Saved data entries
________
(** * TrainVision-AI: the schedule reconciliation and visualisation logic of
      [rail-frontend/src/App.tsx], embedded in Rocq.

    Conventions of the embedding.

    - JavaScript numbers that hold epoch milliseconds, counts and platform
      numbers are integers ([Z]); numbers obtained by division (delays in
      minutes, percentages, map coordinates, interpolation ratios) are exact
      rationals ([Q]), compared with [==].  Rounding of IEEE doubles is not
      modelled.
    - Optional fields ([field?: T]) are [option T]; the truthiness tests of the
      source ([!t.scheduled_arrival], [a || b]) are written out.
    - [new Date(s).getTime()] depends on the host's time zone for strings
      without a zone suffix, so it is a parameter [getTime] of the development;
      closed examples instantiate it with [utc_ms], which reads
      [YYYY-MM-DDTHH:MM:SS] as UTC.
    - [Math.random()] is an explicit stream of draws that the code consumes in
      order.
    - React state is a record; a function declared in the component body reads
      the state of the render that created it, which is passed explicitly. *)

From Stdlib Require Import ZArith QArith Qminmax Qround List String Ascii Bool Lia.
Import ListNotations.

Open Scope string_scope.
Open Scope Z_scope.

(** ** Domain model (App.tsx, lines 5-47) *)

Record Train := mkTrain {
  tr_id : string;
  tr_type : option string;
  priority : option Z;
  scheduled_arrival : option string;
  scheduled_departure : option string;
  origin : option string;
  destination : option string;
  platform_pref : option Z
}.

Record ScheduleEntry := mkEntry {
  train_id : string;
  station_id : string;
  assigned_platform : Z;
  actual_arrival : string;
  actual_departure : string;
  reason : option string
}.
(** * Solar challenge: the cleaning and ranking pipeline

    A shallow embedding of [scripts/data_processing.py] (class
    [SolarDataProcessor]) and [scripts/analysis.py] (class [SolarAnalyzer]).

    Numbers are IEEE 754 binary64 values, as Python's [float] and pandas'
    [float64] are: Rocq's primitive [float].  A missing entry of a column is
    NaN, as in pandas.  A Python [dict] is an insertion-ordered association
    list with unique keys.  An operation that can raise returns a [result]. *)

From Stdlib Require Import List String Ascii DecimalString Bool Arith ZArith Lia Floats
  Permutation Sorted.
From Stdlib Require Uint63.
Import ListNotations.

Set Warnings "-inexact-float".
Open Scope string_scope.
Open Scope float_scope.

(** ** Python dictionaries *)

Module Dict.
Section WithValues.
Context {V : Type}.

Definition t := list (string * V).

Definition empty : t := [].

(** [d.get(k)] *)
Fixpoint get (k : string) (d : t) : option V :=
  match d with
  | [] => None
  | (k', v) :: d' => if String.eqb k k' then Some v else get k d'
  end.

(** [k in d] *)
Definition contains (k : string) (d : t) : bool :=
  match get k d with Some _ => true | None => false end.

(** [d[k] = v]: an existing key keeps its place, a new key goes last. *)
Fixpoint set (k : string) (v : V) (d : t) : t :=
  match d with
  | [] => [(k, v)]
  | (k', v') :: d' =>
      if String.eqb k k' then (k', v) :: d' else (k', v') :: set k v d'
  end.

Definition keys (d : t) : list string := map fst d.

(** [dict(pairs)] *)
Definition of_items (l : list (string * V)) : t :=
  fold_left (fun d kv => set (fst kv) (snd kv) d) l empty.
End WithValues.
Arguments t : clear implicits.
End Dict.

(** ** Exceptions *)

Inductive exn : Type :=
| ValueError (msg : string).

Inductive result (A : Type) : Type :=
| Ok (a : A)
| Raise (e : exn).
Arguments Ok {A} a.
Arguments Raise {A} e.

Definition bind {A B : Type} (r : result A) (k : A -> result B) : result B :=
  match r with
  | Ok a => k a
  | Raise e => Raise e
  end.

Notation "x <- r ;; k" := (bind r (fun x => k))
  (at level 61, r at next level, right associativity).

(** What the analysis code can raise: the [KeyError] of [df[name]] for a
    column that is not there, or an exception of the cleaning code and of the
    statistical tests. *)
Inductive failure : Type :=
| KeyError (key : string)
| Raised (e : exn).

Inductive outcome (A : Type) : Type :=
| Done (a : A)
| Failed (f : failure).
Arguments Done {A} a.
Arguments Failed {A} f.

Definition lift {A : Type} (r : result A) : outcome A :=
  match r with
  | Ok a => Done a
  | Raise e => Failed (Raised e)
  end.

Definition and_then {A B : Type} (o : outcome A) (k : A -> outcome B) : outcome B :=
  match o with
  | Done a => k a
  | Failed f => Failed f
  end.

Notation "x <-- o ;; k" := (and_then o (fun x => k))
  (at level 61, o at next level, right associativity).

(** ** The numeric library: NumPy, pandas and SciPy on one column

    These functions are not code of the repository.  They follow the
    libraries' documented behaviour on binary64 values; sums run from left to
    right. *)

Module Np.

Definition float_of_nat (n : nat) : float :=
  PrimFloat.of_uint63 (Uint63.of_Z (Z.of_nat n)).

Definition float_of_Z (z : Z) : float :=
  if (z <? 0)%Z then - PrimFloat.of_uint63 (Uint63.of_Z (- z))
  else PrimFloat.of_uint63 (Uint63.of_Z z).

(** [Series.isna()], [Series.dropna()], [Series.isna().sum()],
    [Series.fillna(v)] *)
Definition isna (x : float) : bool := PrimFloat.is_nan x.
Definition dropna (a : list float) : list float :=
  filter (fun x => negb (isna x)) a.
Definition count_na (a : list float) : nat :=
  List.length (filter isna a).
Definition fillna (v : float) (a : list float) : list float :=
  map (fun x => if isna x then v else x) a.

(** [ndarray.sum()] of a float64 array, NumPy's pairwise summation: fewer
    than 8 values are added from left to right; up to 128 values go to 8
    running sums, one per position in a group of 8, which are then added as a
    tree, and the values past the last full group are added one by one; a
    longer array is split at a multiple of 8 near its middle and the sums of
    the two parts are added.  The reduction starts from 0. *)
Definition sum_small (a : list float) : float := fold_left PrimFloat.add a 0.

Fixpoint add_groups (k : nat) (r a : list float) : list float * list float :=
  match k with
  | O => (r, a)
  | S k' =>
      add_groups k' (map (fun p => fst p + snd p) (combine r (firstn 8 a))) (skipn 8 a)
  end.

Definition sum_block (a : list float) : float :=
  let (r, rest) := add_groups (List.length a / 8 - 1) (firstn 8 a) (skipn 8 a) in
  let acc := fun i => nth i r 0 in
  fold_left PrimFloat.add rest
    (((acc 0%nat + acc 1%nat) + (acc 2%nat + acc 3%nat))
     + ((acc 4%nat + acc 5%nat) + (acc 6%nat + acc 7%nat))).

(** [fuel] bounds the depth of the splitting; the length of the array is
    enough ([pairwise_sum_fuel]). *)
Fixpoint pairwise_sum (fuel : nat) (a : list float) : float :=
  let n := List.length a in
  if (n <? 8)%nat then sum_small a
  else if (n <=? 128)%nat then sum_block a
  else
    match fuel with
    | O => sum_block a
    | S fuel' =>
        let n2 := (n / 2 - (n / 2) mod 8)%nat in
        pairwise_sum fuel' (firstn n2 a) + pairwise_sum fuel' (skipn n2 a)
    end.

Definition sum (a : list float) : float := 0 + pairwise_sum (List.length a) a.

(** [ndarray.mean()]; the mean of nothing is 0/0, NaN. *)
Definition mean (a : list float) : float :=
  sum a / float_of_nat (List.length a).

(** [ndarray.std(ddof=0)], the population standard deviation SciPy's
    [zscore] uses. *)
Definition std0 (a : list float) : float :=
  let m := mean a in
  PrimFloat.sqrt
    (sum (map (fun x => (x - m) * (x - m)) a) / float_of_nat (List.length a)).

(** [Series.std()], the sample standard deviation (ddof=1) of values that
    hold no NaN; NaN when there are fewer than two values. *)
Definition std1 (a : list float) : float :=
  let n := List.length a in
  if (n <=? 1)%nat then nan
  else
    let avg := sum a / float_of_nat n in
    PrimFloat.sqrt
      (sum (map (fun x => (avg - x) * (avg - x)) a) / float_of_nat (n - 1)).

(** [Series.max()] *)
Definition max (a : list float) : float :=
  match a with
  | [] => nan
  | x :: a' => fold_left (fun m y => if m <? y then y else m) a' x
  end.

(** [Series.min()] *)
Definition min (a : list float) : float :=
  match a with
  | [] => nan
  | x :: a' => fold_left (fun m y => if y <? m then y else m) a' x
  end.

(** Ascending sort of values that hold no NaN. *)
Fixpoint insert (x : float) (l : list float) : list float :=
  match l with
  | [] => [x]
  | y :: l' => if x <=? y then x :: l else y :: insert x l'
  end.
Definition sort (a : list float) : list float := fold_right insert [] a.

(** [Series.median()], which skips NaN: the middle value, or the mean of
    the two middle values; NaN when nothing is left. *)
Definition median (a : list float) : float :=
  let s := sort (dropna a) in
  let n := List.length s in
  if (n =? 0)%nat then nan
  else if Nat.odd n then nth (n / 2) s nan
  else (nth (n / 2 - 1) s nan + nth (n / 2) s nan) / 2.

(** The largest [j <= k] with [j <= v], for [v >= 0]. *)
Fixpoint floor_upto (v : float) (k : nat) : nat :=
  match k with
  | O => O
  | S k' => if float_of_nat k <=? v then k else floor_upto v k'
  end.

(** [Series.quantile(q)] with linear interpolation, on values that hold no
    NaN (NumPy's [percentile] with its [_lerp]). *)
Definition quantile (q : float) (a : list float) : float :=
  let s := sort a in
  let n := List.length s in
  if (n =? 0)%nat then nan
  else
    let virtual := float_of_nat (n - 1) * q in
    let lo := floor_upto virtual (n - 1) in
    let hi := Nat.min (lo + 1) (n - 1) in
    let gamma := virtual - float_of_nat lo in
    let va := nth lo s nan in
    let vb := nth hi s nan in
    let diff := vb - va in
    if gamma <? 0.5 then va + diff * gamma else vb - diff * (1 - gamma).

(** [scipy.stats.zscore(a)] (ddof=0, nan_policy='propagate'): an empty
    input gives an empty output; a constant input gives NaN everywhere
    (SciPy sets the scores of a constant input to NaN; the test here is the
    comparison of every element with the first); otherwise [(a - mean) / std],
    where a division by zero is NaN or an infinity and no fault.  The result
    is an array: it has lost the row labels of the input. *)
Definition zscore (a : list float) : list float :=
  match a with
  | [] => []
  | a0 :: _ =>
      let mn := mean a in
      let sd := std0 a in
      if forallb (fun x => x =? a0) a then map (fun _ => nan) a
      else map (fun x => (x - mn) / sd) a
  end.

(** [np.abs] *)
Definition abs (a : list float) : list float := map PrimFloat.abs a.

(** [a > t], elementwise *)
Definition gt (a : list float) (t : float) : list bool :=
  map (fun x => t <? x) a.

(** [mask.any()], [np.sum(mask)], [~mask] *)
Definition any (m : list bool) : bool := existsb (fun b => b) m.
Definition count_true (m : list bool) : nat :=
  List.length (filter (fun b => b) m).
Definition invert (m : list bool) : list bool := map negb m.

(** Selection of the positions a boolean mask of the same length marks. *)
Fixpoint select {A : Type} (m : list bool) (l : list A) : list A :=
  match m, l with
  | b :: m', x :: l' => if b then x :: select m' l' else select m' l'
  | _, _ => []
  end.

End Np.
(** The part of [class NetworkThread] the constructor and [Shutdown]
    work on.  [mpi_calls] records the calls of [MPI::Init_thread] and
    [MPI_Finalize], [shutdown_log] the ranks written by the line
    "Process id is shutting down". *)
Record lifecycle := mkLifecycle {
  running_ : bool;
  id_ : Z;
  mpi_calls : list mpi_call;
  shutdown_log : list Z
}.

(** [NetworkThread::NetworkThread]: the value of the environment variable
    [OMPI_COMM_WORLD_RANK], and what [Get_rank], [Get_size] and the
    global context answer.  Without the variable nothing is started and
    no queue is made. *)
Definition new_NetworkThread (OMPI_COMM_WORLD_RANK : option string) (rank size : Z)
    (is_sync_update : bool) (num_memory_servers : Z) : lifecycle * option t :=
  match OMPI_COMM_WORLD_RANK with
  | None =>
      ({| running_ := false; id_ := -1; mpi_calls := []; shutdown_log := [] |}, None)
  | Some _ =>
      ({| running_ := true; id_ := rank; mpi_calls := [Init_thread]; shutdown_log := [] |},
       Some {| request_queue_ := new_RequestQueue is_sync_update num_memory_servers;
               net := NetworkThread.init size;
               info := []; fired := []; handled := [] |})
  end.

(** [NetworkThread::Shutdown]. *)
Definition Shutdown (l : lifecycle) : lifecycle :=
  {| running_ := false;
     id_ := id_ l;
     mpi_calls := mpi_calls l ++ (if running_ l then [Finalize] else []);
     shutdown_log := shutdown_log l ++ [id_ l] |}.

(** *** Schedules *)

Lemma run_snoc (evs : list event) (ev : event) (e : t) :
  run (evs ++ [ev]) e = (e' ← run evs e; step e' ev).
Proof. unfold run. by rewrite foldl_app. Qed.

Lemma probes_snoc (evs : list event) (ev : event) :
  probes (evs ++ [ev]) =
  probes evs ++ match ev with
                | EvNetworkLoop (Some dl) _ => [dl]
                | _ => []
                end.
Proof.
  unfold probes. rewrite omap_app. f_equal. by destruct ev as [[dl|] test|fuel|dst method msg].
Qed.

Lemma sends_of_snoc (evs : list event) (ev : event) :
  sends_of (evs ++ [ev]) =
  sends_of evs ++ match ev with
                  | EvNetworkLoop _ test => [NetworkThread.EvLoop test]
                  | EvSend dst method msg => [NetworkThread.EvSend dst method msg]
                  | EvProcessLoop _ => []
                  end.
Proof. unfold sends_of. rewrite omap_app. f_equal. by destruct ev. Qed.

(** *** The receive half and the send half *)

Lemma net_step_same (n1 n2 : NetworkThread.t) (ev : NetworkThread.net_event) :
  same_sends n1 n2 ->
  same_sends (NetworkThread.net_step n1 ev) (NetworkThread.net_step n2 ev).
Proof.
  destruct n1 as [s1 p1 a1 r1 i1 l1], n2 as [s2 p2 a2 r2 i2 l2].
  unfold same_sends. simpl. intros (-> & -> & -> & -> & ->).
  destruct ev as [dst method msg|test]; simpl; [done|].
  unfold NetworkThread.NetworkLoop_sends, NetworkThread.CollectActive,
    NetworkThread.push_sends. simpl.
  destruct (a2 ++ p2) as [|x xs]; [done|].
  by destruct (NetworkThread.collect test (x :: xs)).
Qed.

Lemma NetworkLoop_sends_pool (test : NetworkThread.Transport) (n : NetworkThread.t) :
  NetworkThread.response_queue_ (NetworkThread.NetworkLoop_sends test n) =
  NetworkThread.response_queue_ n.
Proof.
  unfold NetworkThread.NetworkLoop_sends, NetworkThread.CollectActive,
    NetworkThread.push_sends. simpl.
  destruct (NetworkThread.active_sends_ n ++ NetworkThread.pending_sends_ n) as [|x xs];
    [done|].
  by destruct (NetworkThread.collect test (x :: xs)).
Qed.

Lemma same_sends_trans (n1 n2 n3 : NetworkThread.t) :
  same_sends n1 n2 -> same_sends n2 n3 -> same_sends n1 n3.
Proof.
  unfold same_sends. intros (-> & -> & -> & -> & ->) (-> & -> & -> & -> & ->). done.
Qed.

Lemma receive_quiet (dl : NetworkThread.delivery) (e e1 : t) :
  (forall tg, callbacks_ tg = None) ->
  receive dl e = Ok e1 ->
  same_sends (net e1) (net e) /\
  (forall type src,
     NetworkThread.response_queue_ (net e1) type src =
     NetworkThread.response_queue_ (net e) type src ++
     NetworkThread.delivered type src
       (filter (fun dl => ~ is_request (NetworkThread.d_tag dl)) [dl])) /\
  info e1 = info e ++ line_of (NetworkThread.d_tag dl) /\
  fired e1 = fired e.
Proof.
  intros Hcb Hr. unfold receive in Hr. rewrite Hcb in Hr.
  rewrite filter_cons, filter_nil.
  destruct (decide (is_request (NetworkThread.d_tag dl))) as [Hreq|Hreq].
  - inv_bind Hr. destruct bnd as [rq n]. inv_bind Hbnd. injection Hbnd as <- <-.
    simplify_eq. simpl. rewrite decide_False by tauto.
    unfold NetworkThread.delivered. simpl. split; [done|].
    split; [by intros; rewrite app_nil_r|]. by rewrite app_nil_r.
  - simpl in Hr. simplify_eq. simpl. rewrite decide_True by done.
    split; [done|]. split; [|by rewrite app_nil_r].
    intros type src.
    by rewrite <- (NetworkThread.foldl_deliver [dl] (NetworkThread.response_queue_ (net e))).
Qed.

(** X12.  Routing in the network loop.  With no callback registered, as
    the constructor leaves the table, take any schedule of loop
    iterations and sends that runs without a failed check.  Every
    message received that is not a PUT or GET request is in the response
    pool, in the queue of its tag and source, behind what was there and
    in the order of arrival; the requests leave no trace in the pool;
    the send half is what it would be had nothing been received; and
    the INFO log has one line for each shard assignment and each worker
    shutdown received. *)
Theorem engine_routing (evs : list event) (e0 e : t) :
  (forall tg, callbacks_ tg = None) ->
  run evs e0 = Ok e ->
  (forall type src,
     NetworkThread.response_queue_ (net e) type src =
     NetworkThread.response_queue_ (net e0) type src ++
     NetworkThread.delivered type src (responses evs)) /\
  (forall type src, is_request type ->
     NetworkThread.response_queue_ (net e) type src =
     NetworkThread.response_queue_ (net e0) type src) /\
  same_sends (net e) (NetworkThread.net_run (sends_of evs) (net e0)) /\
  info e = info e0 ++ mjoin (line_of ∘ NetworkThread.d_tag <$> probes evs) /\
  fired e = fired e0.
Proof.
  intros Hcb. revert e.
  assert (Hmain : forall e, run evs e0 = Ok e ->
    (forall type src,
       NetworkThread.response_queue_ (net e) type src =
       NetworkThread.response_queue_ (net e0) type src ++
       NetworkThread.delivered type src (responses evs)) /\
    same_sends (net e) (NetworkThread.net_run (sends_of evs) (net e0)) /\
    info e = info e0 ++ mjoin (line_of ∘ NetworkThread.d_tag <$> probes evs) /\
    fired e = fired e0).
  { induction evs as [|ev evs IH] using rev_ind; intros e Hrun.
    - unfold run in Hrun. simpl in Hrun. simplify_eq.
      unfold responses, NetworkThread.delivered. simpl.
      split; [by intros; rewrite app_nil_r|]. split; [done|]. by rewrite app_nil_r.
    - rewrite run_snoc in Hrun. inv_bind Hrun.
      destruct (IH bnd Hbnd) as (Hpool & Hsends & Hinfo & Hfired).
      unfold responses in *. rewrite probes_snoc, sends_of_snoc.
      unfold NetworkThread.net_run in *. rewrite foldl_app.
      rewrite filter_app, fmap_app, join_app.
      destruct ev as [[dl|] test|fuel|dst method msg]; simpl in Hrun.
      + unfold NetworkLoop in Hrun. inv_bind Hrun. simplify_eq. simpl.
        destruct (receive_quiet dl bnd bnd0 Hcb Hbnd0) as (Hs1 & Hp1 & Hi1 & Hf1).
        split; [|split; [|split]].
        * intros type src. rewrite NetworkLoop_sends_pool, Hp1, Hpool.
          by rewrite NetworkThread.delivered_app, app_assoc.
        * apply (net_step_same _ _ (NetworkThread.EvLoop test)).
          by eapply same_sends_trans.
        * rewrite Hi1, Hinfo. by rewrite app_nil_r, app_assoc.
        * by rewrite Hf1.
      + unfold NetworkLoop in Hrun. simpl in Hrun. simplify_eq. simpl.
        rewrite filter_nil. split; [|split; [|split]].
        * intros type src. rewrite NetworkLoop_sends_pool, Hpool.
          unfold NetworkThread.delivered at 2. simpl. by rewrite app_nil_r.
        * by apply (net_step_same _ _ (NetworkThread.EvLoop test)).
        * by rewrite Hinfo, !app_nil_r.
        * done.
      + unfold ProcessLoop in Hrun. inv_bind Hrun.
        assert (net e = net bnd /\ info e = info bnd /\ fired e = fired bnd)
          as (-> & -> & ->).
        { destruct bnd0.1; [inv_bind Hrun|]; by simplify_eq. }
        rewrite filter_nil. simpl. rewrite !app_nil_r.
        split; [|done]. intros type src. by rewrite Hpool.
      + simplify_eq. simpl. rewrite filter_nil. simpl. rewrite !app_nil_r.
        split; [|split; [|done]].
        * intros type src. by rewrite Hpool.
        * by apply (net_step_same _ _ (NetworkThread.EvSend dst method msg)). }
  intros e Hrun. destruct (Hmain e Hrun) as (Hpool & Hsends & Hinfo & Hfired).
  split; [done|]. split; [|done].
  intros type src Hreq. rewrite Hpool.
  assert (NetworkThread.delivered type src (responses evs) = []) as ->;
    [|by rewrite app_nil_r].
  unfold NetworkThread.delivered, responses.
  rewrite list_filter_filter.
  generalize (probes evs). intros dls.
  induction dls as [|dl dls IHd]; [done|].
  rewrite filter_cons. case_decide as Hd; [|done].
  destruct Hd as [[<- _] Hn]. done.
Qed.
________
EXERCISE AIM =
Each line holding "Hmain" in the records should be copied out.

TASK ANSWER =
  assert (Hmain : forall e, run evs e0 = Ok e ->
  intros e Hrun. destruct (Hmain e Hrun) as (Hpool & Hsends & Hinfo & Hfired).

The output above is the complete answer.